■ マーケットハイライト:先進国の都市封鎖により需要減退
2020年5月27日
新型肺炎の影響によって供給不足となり急高騰した古紙が反転下落し始めている。時系列で事の顛末を追うと、2月上旬中国の都市封鎖によって中国の古紙回収が停滞、引いては原紙不足を誘発。
各国への原紙引き合いが強まり、東南アジアも欧米先進国からの中国振り替え需要により内需が活況となった。その後3月下旬頃から欧米でも感染拡大により都市封鎖が実施、古紙回収と輸出が停滞。世界中で古紙不足が発生し価格が上昇、AOCCは200㌦を超える価格帯へ高騰した。

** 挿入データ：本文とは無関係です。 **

(* ===== verification/Trap.v ===== *)
(** * System call dispatch, traps and interrupts

    Models [syscall] of [src/xv6-os/kernel/syscall.c], [trap.c], [plic.c] and
    [forkret] of [proc.c]. [usertrapret] ends with the page table it hands to
    [userret]; the entry and exit code in assembly is in [Asm]. *)
From S2P Require Import Prelude CString Spinlock Layout Dll Blocks Printf Kalloc Vm Proc ProcSpec Quiet.
From S2P Require Import Console Pipe Sleeplock Bio Virtio Log Fs FsPath File ProcLife Exec Sysproc Sysfile.

(** ** Registers *)

Definition getr {A} (f : csrs -> A) : M kst A := gets (fun s => f (k_csrs s)).
Definition updr (f : csrs -> csrs) : M kst unit := modify (fun s => set_kcsrs (f (k_csrs s)) s).

Definition w_stvec (x : Z) : M kst unit :=
  updr (fun c => mkcsrs x (sepc c) (scause c) (stval c) (satp c) (time c) (stimecmp c)).
Definition w_sepc (x : Z) : M kst unit :=
  updr (fun c => mkcsrs (stvec c) x (scause c) (stval c) (satp c) (time c) (stimecmp c)).
Definition w_stimecmp (x : Z) : M kst unit :=
  updr (fun c => mkcsrs (stvec c) (sepc c) (scause c) (stval c) (satp c) (time c) x).
Definition r_sstatus : M kst Z := lift (gets sstatus).
Definition w_sstatus (x : Z) : M kst unit := lift (modify (set_sstatus x)).

(** ** The interrupt controller *)

Definition PLIC_SENABLE (hart : Z) : Z := PLIC + 0x2080 + hart * 0x100.
Definition PLIC_SPRIORITY (hart : Z) : Z := PLIC + 0x201000 + hart * 0x2000.
Definition PLIC_SCLAIM (hart : Z) : Z := PLIC + 0x201004 + hart * 0x2000.

Definition plic_write (a v : Z) : M kst unit :=
  modify (fun s => set_kplic (mkplic (plic_pending (k_plic s)) (plic_writes (k_plic s) ++ [(a, u32 v)])) s).

Definition plicinit : M kst unit :=
  plic_write (PLIC + UART0_IRQ * 4) 1 ;;;
  plic_write (PLIC + VIRTIO0_IRQ * 4) 1.

Definition plicinithart : M kst unit :=
  let! hart := lift cpuid in
  plic_write (PLIC_SENABLE (Z.of_nat hart)) (Z.lor (Z.shiftl 1 UART0_IRQ) (Z.shiftl 1 VIRTIO0_IRQ)) ;;;
  plic_write (PLIC_SPRIORITY (Z.of_nat hart)) 0.

(** A read of the claim register takes the next pending interrupt, 0 when
    there is none. *)
Definition plic_claim : M kst Z :=
  let! l := gets (fun s => plic_pending (k_plic s)) in
  modify (fun s => set_kplic (mkplic (tl l) (plic_writes (k_plic s))) s) ;;;
  mret' (s32 (hd 0 l)).

Definition plic_complete (irq : Z) : M kst unit :=
  let! hart := lift cpuid in
  plic_write (PLIC_SCLAIM (Z.of_nat hart)) irq.

(** ** Dispatch *)

Inductive sysno :=
| SYS_fork | SYS_exit | SYS_wait | SYS_pipe | SYS_read | SYS_kill | SYS_exec | SYS_fstat | SYS_chdir
| SYS_dup | SYS_getpid | SYS_sbrk | SYS_sleep | SYS_uptime | SYS_open | SYS_write | SYS_mknod
| SYS_unlink | SYS_link | SYS_mkdir | SYS_close.

(** The numbers of syscall.h, from 1 on. *)
Definition sysnos : list sysno :=
  [SYS_fork; SYS_exit; SYS_wait; SYS_pipe; SYS_read; SYS_kill; SYS_exec; SYS_fstat; SYS_chdir;
   SYS_dup; SYS_getpid; SYS_sbrk; SYS_sleep; SYS_uptime; SYS_open; SYS_write; SYS_mknod;
   SYS_unlink; SYS_link; SYS_mkdir; SYS_close].

Definition sysno_of (num : Z) : option sysno :=
  if 0 <? num then sysnos !! Z.to_nat (num - 1) else None.

Section Trap.
Context {LY : Layout} {SY : Symbols} (fuel : nat).

(** The table [syscalls]. *)
Definition syscalls (n : sysno) : M kst Z :=
  match n with
  | SYS_fork => sys_fork
  | SYS_exit => sys_exit fuel
  | SYS_wait => sys_wait fuel
  | SYS_pipe => sys_pipe fuel
  | SYS_read => sys_read fuel
  | SYS_kill => sys_kill
  | SYS_exec => sys_exec fuel
  | SYS_fstat => sys_fstat fuel
  | SYS_chdir => sys_chdir fuel
  | SYS_dup => sys_dup
  | SYS_getpid => sys_getpid
  | SYS_sbrk => sys_sbrk
  | SYS_sleep => sys_sleep fuel
  | SYS_uptime => sys_uptime
  | SYS_open => sys_open fuel
  | SYS_write => sys_write fuel
  | SYS_mknod => sys_mknod fuel
  | SYS_unlink => sys_unlink fuel
  | SYS_link => sys_link fuel
  | SYS_mkdir => sys_mkdir fuel
  | SYS_close => sys_close fuel
  end.

Definition syscall : M kst unit :=
  let! p := lift cur in
  let! a7 := get_tf p (TF_a 7) in
  let num := s32 a7 in
  match sysno_of num with
  | Some n =>
      let! r := syscalls n in
      set_tf p (TF_a 0) r
  | None =>
      let! pid := lift (getp p p_pid) in
      let! name := lift (getp p p_name) in
      lift (printf (str "%d %s: unknown sys call %d" ++ [newline]) [PNum pid; PStr (Some name); PNum num]) ;;;
      set_tf p (TF_a 0) minus1
  end.

(** ** Interrupts *)

Definition trapinit : M kst unit := lift (initlock tickslock "time").

Definition trapinithart : M kst unit := w_stvec kernelvec.

Definition clockintr : M kst unit :=
  let! id := lift cpuid in
  (if (Z.of_nat id =? 0) then
     lift (acquire tickslock) ;;;
     modify (fun s => set_ticks (u32 (ticks s + 1)) s) ;;;
     lift (wakeup ticks_chan) ;;;
     lift (release tickslock)
   else mret' tt) ;;;
  let! t := getr time in
  w_stimecmp (u64 (t + 1000000)).

(** The result: 2 for the timer, 1 for a device, 0 for neither. *)
Definition devintr : M kst Z :=
  let! cause := getr scause in
  if cause =? 0x8000000000000009 then
    let! irq := plic_claim in
    (if irq =? UART0_IRQ then lift (S:=cst) uartintr
     else if irq =? VIRTIO0_IRQ then lift (S:=vst) virtio_disk_intr
     else if negb (irq =? 0) then
       lift (printf (str "unexpected interrupt irq=%d" ++ [newline]) [PNum irq])
     else mret' tt) ;;;
    (if negb (irq =? 0) then plic_complete irq else mret' tt) ;;;
    mret' 1
  else if cause =? 0x8000000000000005 then
    clockintr ;;;
    mret' 2
  else mret' 0.

(** ** From and to user space *)

Definition usertrapret : M kst Z :=
  let! p := lift cur in
  lift intr_off ;;;
  w_stvec (TRAMPOLINE + (uservec - trampoline)) ;;;
  let! ksatp := getr satp in
  set_tf p TF_kernel_satp ksatp ;;;
  let! ks := lift (getp p p_kstack) in
  set_tf p TF_kernel_sp (ks + PGSIZE) ;;;
  set_tf p TF_kernel_trap usertrap_addr ;;;
  let! id := lift cpuid in
  set_tf p TF_kernel_hartid (Z.of_nat id) ;;;
  let! x := r_sstatus in
  w_sstatus (Z.lor (Z.land x (u64 (Z.lnot SSTATUS_SPP))) SSTATUS_SPIE) ;;;
  let! epc := get_tf p TF_epc in
  w_sepc epc ;;;
  let! pt := lift (getp p p_pagetable) in
  mret' (MAKE_SATP pt).

Definition usertrap_unexpected (p : nat) : M kst unit :=
  let! cause := getr scause in
  let! pid := lift (getp p p_pid) in
  lift (printf (str "usertrap(): unexpected scause 0x%lx pid=%d" ++ [newline]) [PNum cause; PNum pid]) ;;;
  let! pc := getr sepc in
  let! val := getr stval in
  lift (printf (str "            sepc=0x%lx stval=0x%lx" ++ [newline]) [PNum pc; PNum val]) ;;;
  lift (setkilled p).

Definition usertrap : M kst Z :=
  let! x := r_sstatus in
  if negb (Z.land x SSTATUS_SPP =? 0) then panic "usertrap: not from user mode"
  else
    w_stvec kernelvec ;;;
    let! p := lift cur in
    let! pc := getr sepc in
    set_tf p TF_epc pc ;;;
    let! cause := getr scause in
    let! which_dev :=
      (if cause =? 8 then
         let! k := lift (killed p) in
         (if negb (k =? 0) then exit fuel (-1) else mret' tt) ;;;
         let! epc := get_tf p TF_epc in
         set_tf p TF_epc (u64 (epc + 4)) ;;;
         lift intr_on ;;;
         syscall ;;;
         mret' 0
       else
         let! d := devintr in
         if negb (d =? 0) then mret' d
         else
           usertrap_unexpected p ;;;
           mret' d) in
    let! k := lift (killed p) in
    (if negb (k =? 0) then exit fuel (-1) else mret' tt) ;;;
    (if which_dev =? 2 then lift yield else mret' tt) ;;;
    usertrapret.

Definition kerneltrap : M kst unit :=
  let! pc := getr sepc in
  let! st := r_sstatus in
  let! cause := getr scause in
  if Z.land st SSTATUS_SPP =? 0 then panic "kerneltrap: not from supervisor mode"
  else
    let! on := lift intr_get in
    if on then panic "kerneltrap: interrupts enabled"
    else
      let! which_dev := devintr in
      if which_dev =? 0 then
        let! pc' := getr sepc in
        let! val := getr stval in
        lift (printf (str "scause=0x%lx sepc=0x%lx stval=0x%lx" ++ [newline])
                [PNum cause; PNum pc'; PNum val]) ;;;
        panic "kerneltrap"
      else
        let! p := (if which_dev =? 2 then lift myproc else mret' None) in
        (match p with Some _ => lift yield | None => mret' tt end) ;;;
        w_sepc pc ;;;
        w_sstatus st.

Definition forkret : M kst Z :=
  let! p := lift cur in
  lift (release (proc_lock p)) ;;;
  let! first := gets forkret_first in
  (if negb (first =? 0) then
     lift (fsinit fuel ROOTDEV) ;;;
     modify (set_first 0)
   else mret' tt) ;;;
  usertrapret.
End Trap.
(** forktest passes on every kernel with fewer than 1000 processes: it forks
    until [fork] fails, waits for exactly the children it made, prints its
    verdict and exits with 0. *)
Theorem forktest_passes (limit : Z) (Hl : 0 <= limit < FORKTEST_N) :
  run (fork_handler limit) forktest_main (mkforkw 0 []) =
  (Exited 0, mkforkw 0 [nlmsg "fork test"; nlmsg "fork test OK"]).
Proof.
  unfold forktest_main, forktest, FORKTEST_N in *. rewrite run_bind.
  rewrite run_bind, print_run, run_bind. cbn [fw_children fw_out app].
  rewrite (forktest_forks_run limit (Z.to_nat 1000) 0) by lia.
  destruct (Z.eqb_spec limit 1000); [lia|]. rewrite run_bind.
  replace (mkforkw limit _) with (mkforkw (Z.of_nat (Z.to_nat limit)) [nlmsg "fork test"])
    by (rewrite Z2Nat.id by lia; reflexivity).
  rewrite forktest_waits_run, run_call. cbn [fork_handler fst snd fw_children Z.ltb Z.compare].
  change (negb (-1 =? -1)) with false. cbv iota. rewrite print_run. reflexivity.
Qed.

Lemma forktest_passes_witness :
  run (fork_handler 60) forktest_main (mkforkw 0 []) =
  (Exited 0, mkforkw 0 [nlmsg "fork test"; nlmsg "fork test OK"]).
Proof. apply (forktest_passes 60). unfold FORKTEST_N. lia. Defined.
(** The loop of [writebig] that reads; [buf] has what was read so far. *)
Fixpoint writebig_reads (fuel : nat) (s : list Z) (fd n : Z) (buf : list Z) : prog unit :=
  match fuel with
  | O => NoFuel
  | S fuel =>
      do r <- call (Sread fd BSIZE);
      let i := r.1 in
      let buf := overwrite r.2 buf in
      if i =? 0 then
        fail_if (negb (n =? MAXFILE)) (str "%s: read only %d blocks from big") [named s; PNum n]
      else
        fail_if (negb (i =? BSIZE)) (nlmsg "%s: read failed %d") [named s; PNum i] ,,
        let x := s32 (get32 buf 0) in
        fail_if (negb (x =? n)) (nlmsg "%s: read content of block %d is %d") [named s; PNum n; PNum x] ,,
        writebig_reads fuel s fd (n + 1) buf
  end.

(** The first block of [buf] in round [i] of [writebig]. *)
Definition writebig_buf (i : Z) : list Z := le 4 i ++ replicate (Z.to_nat (BSIZE - 4)) 0.

Definition writebig (fuel : nat) (s : list Z) : prog unit :=
  do fd <- open_or (str "big") O_CRW (nlmsg "%s: error: creat big failed!") [named s];
  for_range 0 MAXFILE 1 (fun i =>
    do w <- call (Swrite fd (writebig_buf i));
    fail_if (negb (w =? BSIZE)) (nlmsg "%s: error: write big file failed i=%d") [named s; PNum i]) ,,
  call (Sclose fd) ,,
  do fd <- open_or (str "big") O_RDONLY (nlmsg "%s: error: open big failed!") [named s];
  writebig_reads fuel s fd 0 (writebig_buf (MAXFILE - 1)) ,,
  call (Sclose fd) ,,
  want (Sunlink (str "big")) neg (nlmsg "%s: unlink big failed") s.

Definition createtest (s : list Z) : prog unit :=
  let name i := [ch "a"; ch "0" + i] in
  for_range 0 52 1 (fun i =>
    do fd <- call (Sopen (name i) O_CRW);
    call (Sclose fd) ,,
    Ret tt) ,,
  for_range 0 52 1 (fun i => call (Sunlink (name i)) ,, Ret tt).

Definition dirtest (s : list Z) : prog unit :=
  want (Smkdir (str "dir0")) neg (nlmsg "%s: mkdir failed") s ,,
  want (Schdir (str "dir0")) neg (nlmsg "%s: chdir dir0 failed") s ,,
  want (Schdir (str "..")) neg (nlmsg "%s: chdir .. failed") s ,,
  want (Sunlink (str "dir0")) neg (nlmsg "%s: unlink dir0 failed") s.
Lemma runtests_run tests justone w :
  exists w', drive (runtests tests justone 0) w =
    (Returned (if all_zero (take (asked justone tests) (d_status w)) then 0 else 1), w') /\
    d_free w' = d_free w /\
    (all_zero (take (asked justone tests) (d_status w)) = true ->
       d_status w' = drop (asked justone tests) (d_status w)).
Proof.
  revert w. induction tests as [|t tests IH]; intros w; [exists w; by rewrite ?take_0, ?drop_0|].
  unfold asked. cbn [runtests List.filter]. destruct (selected justone t); [|exact (IH w)].
  rewrite run_bind. destruct (ut_run_run (t_f t) (t_s t) w) as [l ->].
  set (n := length (List.filter (selected justone) tests)). fold (asked justone tests) in n.
  rewrite andb_true_r. change (take (length (t :: List.filter (selected justone) tests))) with (@take Z (S n)).
  change (drop (length (t :: List.filter (selected justone) tests))) with (@drop Z (S n)).
  set (w1 := mkdrvw _ _ _ _). destruct (IH w1) as (w' & E & Hf & Hs). fold n in E, Hs.
  destruct (d_status w) as [|st sts] eqn:Es; cbn [hd tl] in *; subst w1; cbn [d_status d_free] in *.
  - cbn [Z.eqb negb]. rewrite E, !take_nil in *. exists w'. split_and!; [done..|]. intros _. by rewrite Hs, !drop_nil.
  - cbn [take drop all_zero forallb]. rewrite (Z.eqb_sym 0 st). destruct (st =? 0); cbn [negb andb].
    + rewrite E. by exists w'.
    + rewrite run_bind, say by reflexivity. cbn [run]. eexists. split; [reflexivity|done].
Qed.

Lemma asked_app justone ts ts' : asked justone (ts ++ ts') = (asked justone ts + asked justone ts')%nat.
Proof. unfold asked. by rewrite List.filter_app, length_app. Qed.

Lemma all_zero_take a b l :
  all_zero (take (a + b) l) = all_zero (take a l) && all_zero (take b (drop a l)).
Proof.
  unfold all_zero. rewrite <- forallb_app. f_equal. revert l.
  induction a as [|a IH]; intros [|x l]; cbn; rewrite ?take_nil; [done..|]. by rewrite IH.
Qed.
(** While a process commits, the others leave the log alone, and it is busy
    whenever the process sleeps. *)
Section Commit.
Context (z : Z) (fuel : nat).

Definition stays_busy (_ s : lst) : Prop := busy z (l_log s).
Definition to_log (L : log) (_ : lst) (_ : unit) (s : lst) : Prop := l_log s = L.

Notation commits L m Q := (runs log_same stays_busy other_msg (log_is L) m Q).

Lemma commits_call {A B} L (m : M bst A) (k : A -> M lst B) Q :
  says other_msg True m -> busy z L -> (forall a, commits L (k a) Q) -> commits L (mbind' (lift m) k) Q.
Proof.
  intros Hm Hb Hk. eapply runs_bind; [|exact Hk]. eapply (runs_lift _ _ _ True); [exact Hm|done|..].
  - intros _ s0 t Ht. unfold stays_busy. by rewrite Ht.
  - intros _ s0 t t' Ht Ht'. unfold log_is. by rewrite Ht'.
Qed.

Lemma commits_last L (m : M bst unit) :
  says other_msg True m -> busy z L -> commits L (lift m) (to_log L).
Proof.
  intros Hm Hb. eapply runs_post; [apply (runs_lift _ _ _ True); [exact Hm|done|..]|].
  - intros _ s0 t Ht. unfold stays_busy. by rewrite Ht.
  - intros _ s0 t t' Ht Ht'. unfold log_is. by rewrite Ht'.
  - intros s0 [] s Hs. exact Hs.
Qed.

Lemma commits_seq L L' (m : M lst unit) k (Q : lst -> unit -> lst -> Prop) :
  commits L m (to_log L') -> commits L' k Q -> commits L (m ;;; k) Q.
Proof. intros Hm Hk. eapply runs_bind; [exact Hm|]. intros []. exact Hk. Qed.

Lemma commits_ret L : commits L (mret' tt) (to_log L).
Proof. by apply runs_ret. Qed.

Ltac commits_run :=
  repeat match goal with
  | |- runs _ _ _ _ (mbind' (getl _) _) _ => apply runs_getl
  | |- runs _ _ _ _ (mbind' (updl _) _) _ => apply runs_updl
  | |- runs _ _ _ _ (mbind' (lift _) _) _ => apply commits_call; [eauto with says nocore|done|intros ?]
  | |- runs _ _ _ _ (lift _) _ => apply commits_last; [eauto with says nocore|done]
  | |- runs _ _ _ _ (mret' tt) _ => apply commits_ret
  end.

Lemma write_log_loop_commits L k : forall tail, busy z L -> commits L (write_log_loop fuel k tail) (to_log L).
Proof. induction k as [|k IH]; intros tail Hb; cbn [write_log_loop]; commits_run. by apply IH. Qed.

Lemma install_loop_commits L k : forall tail, busy z L -> commits L (install_loop fuel k tail false) (to_log L).
Proof. induction k as [|k IH]; intros tail Hb; cbn [install_loop negb]; commits_run. by apply IH. Qed.

Lemma write_head_loop_commits L k : forall i b, busy z L -> commits L (write_head_loop k i b) (to_log L).
Proof. induction k as [|k IH]; intros i b Hb; cbn [write_head_loop]; commits_run. by apply IH. Qed.

Lemma write_head_commits L : busy z L -> commits L (write_head fuel) (to_log L).
Proof.
  intros Hb. unfold write_head. commits_run.
  eapply commits_seq; [by apply write_head_loop_commits|]. commits_run.
Qed.

(** A commit ends with an empty header. *)
Lemma commit_commits L : busy z L ->
  commits L (commit fuel) (fun _ _ s => l_log s = set_lhn 0 L).
Proof.
  intros Hb. unfold commit. destruct Hb as (H1 & H2 & H3 & H4) eqn:Eb; clear Eb. apply runs_getl. apply runs_if; intros E.
  - eapply commits_seq. { unfold write_log. commits_run. by apply write_log_loop_commits. }
    eapply commits_seq; [by apply write_head_commits|].
    eapply commits_seq. { unfold install_trans. commits_run. by apply install_loop_commits. }
    apply runs_updl. apply (write_head_commits (set_lhn 0 L)). unfold busy. cbn. split_and!; (done || unfold LOGSIZE, MAXOPBLOCKS; lia).
  - apply runs_ret. intros s0 s ->. apply Z.ltb_ge in E. assert (lh_n L = 0) as H by lia.
    unfold set_lhn. rewrite <- H. by destruct L.
Qed.
End Commit.
(** * google-geoApi: the Lambda handler and the geomap client

    A shallow embedding of the two Go source files of the repository:
    - [geomap] (package geomap): the response schemas and the three
      outbound client functions [GetGeocode], [FindPlace], [PlaceNearby];
    - [getnearbylocation/main.go]: the API-gateway [Handler].

    The Go standard library and the upstream service are not part of the
    repository.  Network, URL parsing and JSON coding are collected in a
    record [World] that every function takes as an argument; the small pure
    helpers of net/url that the code calls ([Values.Add], [Values.Encode],
    [QueryEscape]) are written out.  Library calls with an observable
    effect are recorded in a trace of [Event]s. *)

From Stdlib Require Import ZArith String Ascii List.
From Stdlib Require Import Floats.PrimFloat.
From stdpp Require Import base option list sorting gmap strings fin_maps.

Local Open Scope string_scope.
Local Open Scope Z_scope.

(* ===================================================================== *)
(** ** Go values                                                          *)
(* ===================================================================== *)

Module Go.

(** [[]byte]: a Rocq string is a list of 8-bit characters. *)
Definition bytes := string.

(** [float64] is IEEE binary64, as Rocq's primitive floats. *)
Definition float64 := PrimFloat.float.

(** [int] (no arithmetic is done on it in this repository). *)
Definition int := Z.

(** The [error] interface.  [errors.New s] builds an [errorString];
    every other error value comes out of a library call and is kept
    opaque: [libError pkg msg]. *)
Inductive error : Type :=
| errorString (s : string)
| libError (pkg msg : string).

Definition errors_New (s : string) : error := errorString s.

(** [interface{}] as filled by encoding/json. *)
#[warnings="-register-all"]
Inductive any : Type :=
| any_nil
| any_bool (b : bool)
| any_float64 (f : float64)
| any_string (s : string)
| any_slice (l : list any)
| any_map (m : list (string * any)).

(** [m[k]] on a [map[string]string]: the zero value when [k] is absent
    (also on a nil map). *)
Definition index (m : gmap string string) (k : string) : string :=
  default "" (m !! k).

End Go.
Import Go.

(* ===================================================================== *)
(** ** aws-lambda-go events                                               *)
(* ===================================================================== *)

(** [events.APIGatewayProxyRequest]; the handler reads one field. *)
Record APIGatewayProxyRequest := {
  QueryStringParameters : gmap string string
}.

(** [events.APIGatewayProxyResponse]. *)
Record APIGatewayProxyResponse := {
  StatusCode : int;
  Headers : gmap string string;
  MultiValueHeaders : gmap string (list string);
  Body : string;
  IsBase64Encoded : bool
}.

(** The composite literal [events.APIGatewayProxyResponse{Body: b,
    StatusCode: c}]: the fields not named take their zero value. *)
Definition mkResponse (b : string) (c : int) : APIGatewayProxyResponse :=
  {| StatusCode := c; Headers := ∅; MultiValueHeaders := ∅;
     Body := b; IsBase64Encoded := false |}.

(* ===================================================================== *)
(** ** geomap: the response schemas                                       *)
(* ===================================================================== *)

(** Struct fields are named [Struct_Field]; a slice is a list (a nil
    slice and an empty one are both the empty list). *)

Record GoogleLocation := {
  GoogleLocation_Lat : float64;
  GoogleLocation_Lng : float64
}.

Record GoogleViewport := {
  GoogleViewport_Northeast : GoogleLocation;
  GoogleViewport_SouthWest : GoogleLocation
}.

しかし4月中旬以降状況は一変。先進国の都市封鎖により衣料品や靴、電子部品などの需要が低下。輸出に依存していた東南アジアで包装需要が急激に悪化した。いち早く稼働を開始した中国でも同様だ。
段ボール原紙の需要は弱く、アジア圏で4月20-30㌦、5月に入りさらに10-20㌦価格が下落した。現在のアジア中芯相場は270-320㌦前後で特に輸出依存度の高いインドネシア、ベトナム、韓国に於いてその値崩れが激しい。
各製紙メーカーは需要そのものが停滞している為、これ以上の値下げを行っても販売できる見込みがなく減産、古紙の買い付け量を減らし始めた。また5月初旬より欧州では徐々に稼働を開始し始めており古紙の輸出が再開されている。
海上運賃も一時よりは軟化したことから欧米の古紙を皮切りに古紙の国際相場は下落している。現在の相場はJOCC CIFベトナム155~165㌦、CIF TAIWAN 140~150㌦(CY14.5~15.0)程で価格の軟化は続いている。